The Court also held that, if it was wrong in its determination of when the limitations period began running, there were admissible statements from the defendants acknowledging their debt to the plaintiff which would have served to extend the limitations period.
Harvest Operations highlights the importance that industry practice can play in the courts assessment of when limitation periods start to run.
This case also emphasizes the importance of choosing one's words carefully. To be protected by settlement privilege, a party must always make sure that their statements constitute a good-faith effort to arrive at a settlement, and not merely a bare assertion of rights, or an unreserved acknowledgment or acceptance of a debt the party allegedly owes.
Harvest Operations Corp. and Obsidian Energy Ltd. were parties to four petroleum facilities agreements. Some of these agreements provided that Harvest would perform certain adjustments and issue equalization invoices at the end of each calendar year.2 Contractually, invoices were supposed to be issued within 180 days.
The relationship between the parties deteriorated, and Harvest commenced an action for unpaid invoices for the years 2012 to 2016, in the amount of approximately $2.9 million.
The main issues in this case were whether all or a portion of Harvest's claims were barred by the Limitations Act and if so, whether there was admissible evidence of an acknowledgment of debt that prevented the limitations period from expiring.
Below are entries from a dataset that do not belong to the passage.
(** [OffsetDateTime::unix_timestamp]. *)
Definition unix_timestamp (t : OffsetDateTime) : Z := (t / 1000000000)%Z.

(** ** Closed runs of a step function *)

(** [run step s es] feeds the events to a fallible step from the left and stops
    at the first refusal. *)
Fixpoint run {S Ev E : Type} (step : S → Ev → result S E) (s : S) (es : list Ev)
    : result S E :=
  match es with
  | [] => Ok s
  | e :: es => let? s' := step s e in run step s' es
  end.

Lemma run_app {S Ev E} (step : S → Ev → result S E) s es1 es2 :
  run step s (es1 ++ es2) = let? s' := run step s es1 in run step s' es2.
Proof.
  revert s. induction es1 as [|e es1 IH]; intros s; [done|]; simpl.
  destruct (step s e); simpl; [apply IH | done].
Qed.

(** An invariant of each accepted step is an invariant of every accepted run. *)
Lemma run_invariant {S Ev E} (step : S → Ev → result S E) (P : S → Prop) :
  (∀ s e s', P s → step s e = Ok s' → P s') →
  ∀ es s s', P s → run step s es = Ok s' → P s'.
Proof.
  intros Hstep es. induction es as [|e es IH]; intros s s' HP Hrun; simpl in *.
  - by injection Hrun as <-.
  - apply result_bind_ok in Hrun as (s1 & H1 & H2). eauto.
Qed.

(** A measure that every accepted step increases bounds the length of a run. *)
Lemma run_measure {S Ev E} (step : S → Ev → result S E) (m : S → nat) :
  (∀ s e s', step s e = Ok s' → m s < m s') →
  ∀ es s s', run step s es = Ok s' → m s + length es ≤ m s'.
Proof.
  intros Hstep es. induction es as [|e es IH]; intros s s' Hrun; simpl in *.
  - injection Hrun as <-. lia.
  - apply result_bind_ok in Hrun as (s1 & H1 & H2).
    specialize (Hstep _ _ _ H1). specialize (IH _ _ H2). lia.
Qed.

(** ** Effects

    An asynchronous method of the program is a sequence of atomic boundary calls
    with early returns: a state transformer with a verdict.  The state survives
    an [Err]: what was written before an early return stays written. *)
Definition M (S E A : Type) : Type := S → S * result A E.

Definition mret {S E A} (a : A) : M S E A := λ s, (s, Ok a).
Definition mfail {S E A} (e : E) : M S E A := λ s, (s, Err e).
Definition mbind {S E A B} (m : M S E A) (k : A → M S E B) : M S E B :=
  λ s, match m s with
       | (s', Ok a) => k a s'
       | (s', Err e) => (s', Err e)
       end.
Definition mmap_err {S E F A} (f : E → F) (m : M S E A) : M S F A :=
  λ s, let '(s', r) := m s in (s', map_err f r).
Definition mlift {S E A} (r : result A E) : M S E A := λ s, (s, r).

Notation "'let!' x ':=' e 'in' k" := (mbind e (λ x, k))
  (at level 10, x name, e at level 100, k at level 200) : rust_scope.
Notation "'do!' e 'in' k" := (mbind e (λ _, k))
  (at level 10, e at level 100, k at level 200) : rust_scope.

(** A [for] loop over a collection. *)
Fixpoint mfor {S E A} (l : list A) (body : A → M S E ()) : M S E () :=
  match l with
  | [] => mret ()
  | x :: l => do! body x in mfor l body
  end.

(** A loop that pushes one value per item. *)
Fixpoint mtraverse {S E A B} (f : A → M S E B) (l : list A) : M S E (list B) :=
  match l with
  | [] => mret []
  | x :: l => let! y := f x in let! ys := mtraverse f l in mret (y :: ys)
  end.

(** A call on a part of the state. *)
Definition zoom {S T E F A} (get : S → T) (put : S → T → S) (err : E → F) (m : M T E A) : M S F A :=
  λ s, let '(t, r) := m (get s) in (put s t, map_err err r).

Lemma zoom_inv {S T E F A} (get : S → T) (put : S → T → S) (err : E → F) (m : M T E A) s s' r :
  zoom get put err m s = (s', r) → ∃ t r0, m (get s) = (t, r0) ∧ s' = put s t ∧ r = map_err err r0.
Proof. unfold zoom. destruct (m (get s)) as [t r0]. intros [= <- <-]. eauto. Qed.

Lemma zoom_err {S T E F A} (get : S → T) (put : S → T → S) (err : E → F) (m : M T E A) s s' x :
  zoom get put err m s = (s', Err x) → ∃ y, x = err y.
Proof. intros Hrun. apply zoom_inv in Hrun as (t & [a|y] & _ & _ & [= ->]). eauto. Qed.

(** [match m.await { .. }]: the outcome is a value. *)
Definition outcome_of {S E F A} (m : M S E A) : M S F (result A E) := λ s, let '(s', r) := m s in (s', Ok r).

(** [m] keeps the invariant [P] whatever its verdict. *)
Definition keeps {S E A} (P : S → Prop) (m : M S E A) : Prop :=
  ∀ s, P s → P (m s).1.

Lemma keeps_ret {S E A} (P : S → Prop) (a : A) : keeps P (mret a : M S E A).
Proof. by intros s. Qed.
Lemma keeps_fail {S E A} (P : S → Prop) (e : E) : keeps P (mfail e : M S E A).
Proof. by intros s. Qed.
Lemma keeps_lift {S E A} (P : S → Prop) (r : result A E) : keeps P (mlift r : M S E A).
Proof. by intros s. Qed.
Lemma keeps_bind {S E A B} (P : S → Prop) (m : M S E A) (k : A → M S E B) :
  keeps P m → (∀ a, keeps P (k a)) → keeps P (mbind m k).
Proof.
  intros Hm Hk s Hs. unfold mbind. specialize (Hm s Hs).
  destruct (m s) as [s' [a|e]]; [by apply Hk | done].
Qed.
Lemma keeps_map_err {S E F A} (P : S → Prop) (f : E → F) (m : M S E A) :
  keeps P m → keeps P (mmap_err f m).
Proof. intros Hm s Hs. unfold mmap_err. specialize (Hm s Hs). by destruct (m s). Qed.
Lemma keeps_for {S E A} (P : S → Prop) (l : list A) (body : A → M S E ()) :
  (∀ x, x ∈ l → keeps P (body x)) → keeps P (mfor l body).
Proof.
  induction l as [|x l IH]; intros Hb; simpl; [apply keeps_ret|].
  apply keeps_bind; [apply Hb; by left|]. intros _. apply IH.
  intros y Hy. apply Hb. by right.
Qed.

Lemma mbind_ok {S E A B} (m : M S E A) (k : A → M S E B) s s' b :
  mbind m k s = (s', Ok b) → ∃ a s1, m s = (s1, Ok a) ∧ k a s1 = (s', Ok b).
Proof. unfold mbind. destruct (m s) as [s1 [a|e]]; naive_solver. Qed.

Lemma mbind_inv {S E A B} (m : M S E A) (k : A → M S E B) s s' r :
  mbind m k s = (s', r) →
  (∃ a s1, m s = (s1, Ok a) ∧ k a s1 = (s', r)) ∨ (∃ e, m s = (s', Err e) ∧ r = Err e).
Proof. unfold mbind. destruct (m s) as [s1 [a|e]]; naive_solver. Qed.

Lemma mbind_run {S E A B} (m : M S E A) (k : A → M S E B) s s' a :
  m s = (s', Ok a) → mbind m k s = k a s'.
Proof. intros Hm. unfold mbind. by rewrite Hm. Qed.

Lemma mmap_err_inv {S E F A} (f : E → F) (m : M S E A) s s' r :
  mmap_err f m s = (s', r) → ∃ r0, m s = (s', r0) ∧ r = map_err f r0.
Proof. unfold mmap_err. destruct (m s) as [s1 r0]. intros [= -> <-]. eauto. Qed.

(** [wp m Q R s]: run from [s], the method ends with [Q a] if it returns [a] and
    with [R] if it fails. *)
Definition wp {S E A} (m : M S E A) (Q : A → S → Prop) (R : S → Prop) (s : S) : Prop :=
  match m s with (s', Ok a) => Q a s' | (s', Err _) => R s' end.

Lemma wp_ret {S E A} (a : A) (Q : A → S → Prop) R s : Q a s → wp (E := E) (mret a) Q R s.
Proof. done. Qed.

Lemma wp_lift {S E A} (r : result A E) (Q : A → S → Prop) (R : S → Prop) s :
  (∀ a, r = Ok a → Q a s) → R s → wp (mlift r) Q R s.
Proof. unfold wp, mlift. destruct r; auto. Qed.

Lemma wp_bind {S E A B} (m : M S E A) (k : A → M S E B) Q R s :
  wp m (λ a s', wp (k a) Q R s') R s → wp (mbind m k) Q R s.
Proof. unfold wp, mbind. by destruct (m s) as [s' [a|e]]. Qed.

Lemma wp_mono {S E A} (m : M S E A) (Q Q' : A → S → Prop) (R R' : S → Prop) s :
  wp m Q R s → (∀ a s', Q a s' → Q' a s') → (∀ s', R s' → R' s') → wp m Q' R' s.
Proof. unfold wp. destruct (m s) as [s' [a|e]]; auto. Qed.

(** A loop keeps what its body keeps. *)
Lemma wp_for {S E A} (I : S → Prop) (l : list A) (body : A → M S E ()) s :
  I s → (∀ x s, x ∈ l → I s → wp (body x) (λ _, I) I s) → wp (mfor l body) (λ _, I) I s.
Proof.
  revert s. induction l as [|x l IH]; intros s Hs Hb; [done|]. apply wp_bind.
  eapply wp_mono; [apply Hb; [by left | done]| |done].
  intros [] s' Hs'. apply IH; [done|]. intros y s'' Hy. apply Hb. by right.
Qed.

(** The final state, whatever the verdict. *)
Lemma wp_state {S E A} (m : M S E A) (I : S → Prop) s : wp m (λ _, I) I s → I (m s).1.
Proof. unfold wp. by destruct (m s) as [s' [a|e]]. Qed.

(** A function relates a list to one list. *)
Lemma Forall2_functional {A B} (R : A → B → Prop) l k k' :
  (∀ x y y', R x y → R x y' → y = y') → Forall2 R l k → Forall2 R l k' → k = k'.
Proof.
  intros HR Hk. revert k'. induction Hk as [|x y l k Hxy Hk IH]; intros k' Hk'.
  - by apply Forall2_nil_inv_l in Hk'.
  - apply Forall2_cons_inv_l in Hk' as (y' & l' & Hxy' & Hl' & ->). f_equal; eauto.
Qed.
At law, a limitations period is the deadline by which a party must file a lawsuit. Generally, a party has two years to file a lawsuit, starting from the date that they were aware, or ought to have been aware, that they had a claim against the other party. Should a party miss its limitations deadline, the opposing party can plead the missed limitation period as total defense to the claim. In this case, the parties mutually agreed to extend the limitation period to four years, instead of the default two-year period.
Obsidian argued that the limitations clock began running on the day the invoices were due, and thus the claims for the 2012 and 2013 invoices were out of time, as they were commenced more than four years after the 180 day invoice issuance deadline under the parties' contracts. Harvest argued, and the Court agreed, that the limitations clock should only begin running after a reasonable time had elapsed for the issuance of the invoices, not the contractual deadline.3
In coming to this decision, the Court accepted evidence from Harvest's expert that the 180 day deadline for the issuance of equalization invoices is rarely complied with in the oil and gas industry. Taking into consideration the complexity of performing these adjustments and compiling the invoices, the Court concluded that Harvest had issued the 2012 and 2013 invoices within a reasonable time, albeit after the 180 day contractual deadline. Accordingly, because Harvest commenced its lawsuit against Obsidian less than four years after the 2013 and 2013 invoices were issued, Harvest's claim was not statute-barred by an expired limitation period.4
Alternatively, the Court also considered whether there was any admissible evidence of an acknowledgment or acceptance of debt that would serve to extend the limitations period. Under the Alberta Limitations Act, acknowledging a debt restarts the limitations clock from the date of the acknowledgement.
In response to an August 3, 2017 letter from Harvest outlining the 2012 to 2016 equalization invoices, an employee of Obsidian sent an email to Harvest on August 30, 2017, which included the following statement:
"We have been and are willing to pay the [operating expense] portion of the [equalization invoices] in short order and without delay..."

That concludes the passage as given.